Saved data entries
= Beginning of Section =

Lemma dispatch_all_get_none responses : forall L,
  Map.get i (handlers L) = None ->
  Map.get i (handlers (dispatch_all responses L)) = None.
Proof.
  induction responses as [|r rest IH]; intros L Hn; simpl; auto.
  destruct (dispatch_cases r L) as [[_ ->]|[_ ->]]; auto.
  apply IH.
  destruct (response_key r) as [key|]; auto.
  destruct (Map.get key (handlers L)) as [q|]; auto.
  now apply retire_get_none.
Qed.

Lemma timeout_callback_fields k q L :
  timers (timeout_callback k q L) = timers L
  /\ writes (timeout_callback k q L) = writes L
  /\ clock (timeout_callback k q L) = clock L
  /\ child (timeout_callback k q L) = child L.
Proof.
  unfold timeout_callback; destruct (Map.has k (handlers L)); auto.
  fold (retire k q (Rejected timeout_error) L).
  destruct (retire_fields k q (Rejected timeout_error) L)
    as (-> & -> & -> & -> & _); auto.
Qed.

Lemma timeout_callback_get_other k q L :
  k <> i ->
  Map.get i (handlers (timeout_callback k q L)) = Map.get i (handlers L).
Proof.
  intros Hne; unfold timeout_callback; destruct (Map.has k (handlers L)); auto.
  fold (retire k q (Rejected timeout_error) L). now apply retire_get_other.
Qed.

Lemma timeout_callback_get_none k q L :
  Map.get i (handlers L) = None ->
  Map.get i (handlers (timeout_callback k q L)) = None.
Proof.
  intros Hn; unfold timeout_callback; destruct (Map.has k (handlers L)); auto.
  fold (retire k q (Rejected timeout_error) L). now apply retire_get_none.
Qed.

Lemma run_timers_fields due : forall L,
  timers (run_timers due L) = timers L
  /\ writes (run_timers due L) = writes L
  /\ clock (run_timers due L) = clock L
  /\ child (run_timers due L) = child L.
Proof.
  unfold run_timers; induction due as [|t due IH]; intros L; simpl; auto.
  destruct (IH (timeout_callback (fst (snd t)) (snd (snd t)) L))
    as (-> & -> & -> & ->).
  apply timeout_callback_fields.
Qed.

= End of Section =
= Beginning of Section =

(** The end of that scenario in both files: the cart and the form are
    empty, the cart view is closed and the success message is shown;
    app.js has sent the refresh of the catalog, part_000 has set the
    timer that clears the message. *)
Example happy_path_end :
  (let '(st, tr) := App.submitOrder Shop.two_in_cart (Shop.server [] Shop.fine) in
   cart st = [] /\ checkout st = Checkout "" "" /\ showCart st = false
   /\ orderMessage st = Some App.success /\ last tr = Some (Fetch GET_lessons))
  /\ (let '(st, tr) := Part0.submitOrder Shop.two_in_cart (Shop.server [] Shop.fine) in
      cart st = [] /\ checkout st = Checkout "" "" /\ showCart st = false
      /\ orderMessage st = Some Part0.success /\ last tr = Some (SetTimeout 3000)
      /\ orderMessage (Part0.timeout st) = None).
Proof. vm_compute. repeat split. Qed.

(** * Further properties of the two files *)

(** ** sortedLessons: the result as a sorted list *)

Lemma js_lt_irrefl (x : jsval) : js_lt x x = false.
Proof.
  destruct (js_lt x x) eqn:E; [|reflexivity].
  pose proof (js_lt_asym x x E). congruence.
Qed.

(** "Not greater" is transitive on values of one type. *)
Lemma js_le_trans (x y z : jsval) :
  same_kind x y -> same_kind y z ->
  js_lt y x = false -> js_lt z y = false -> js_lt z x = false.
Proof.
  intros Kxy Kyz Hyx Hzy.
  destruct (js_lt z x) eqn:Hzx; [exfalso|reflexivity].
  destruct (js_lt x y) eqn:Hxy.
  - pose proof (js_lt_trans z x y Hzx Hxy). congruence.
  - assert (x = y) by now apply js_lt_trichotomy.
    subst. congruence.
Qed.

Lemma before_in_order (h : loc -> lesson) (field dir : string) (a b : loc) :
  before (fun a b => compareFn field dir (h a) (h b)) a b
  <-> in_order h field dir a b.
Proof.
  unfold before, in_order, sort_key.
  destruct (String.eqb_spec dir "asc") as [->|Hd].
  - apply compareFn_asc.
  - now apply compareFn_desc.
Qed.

= End of Section =

● **HOW TO COMPLETE THIS TASK**: Looking at the records, how many lines include "showCart"? Respond with the number only.

● **ANSWER SECTION**: 2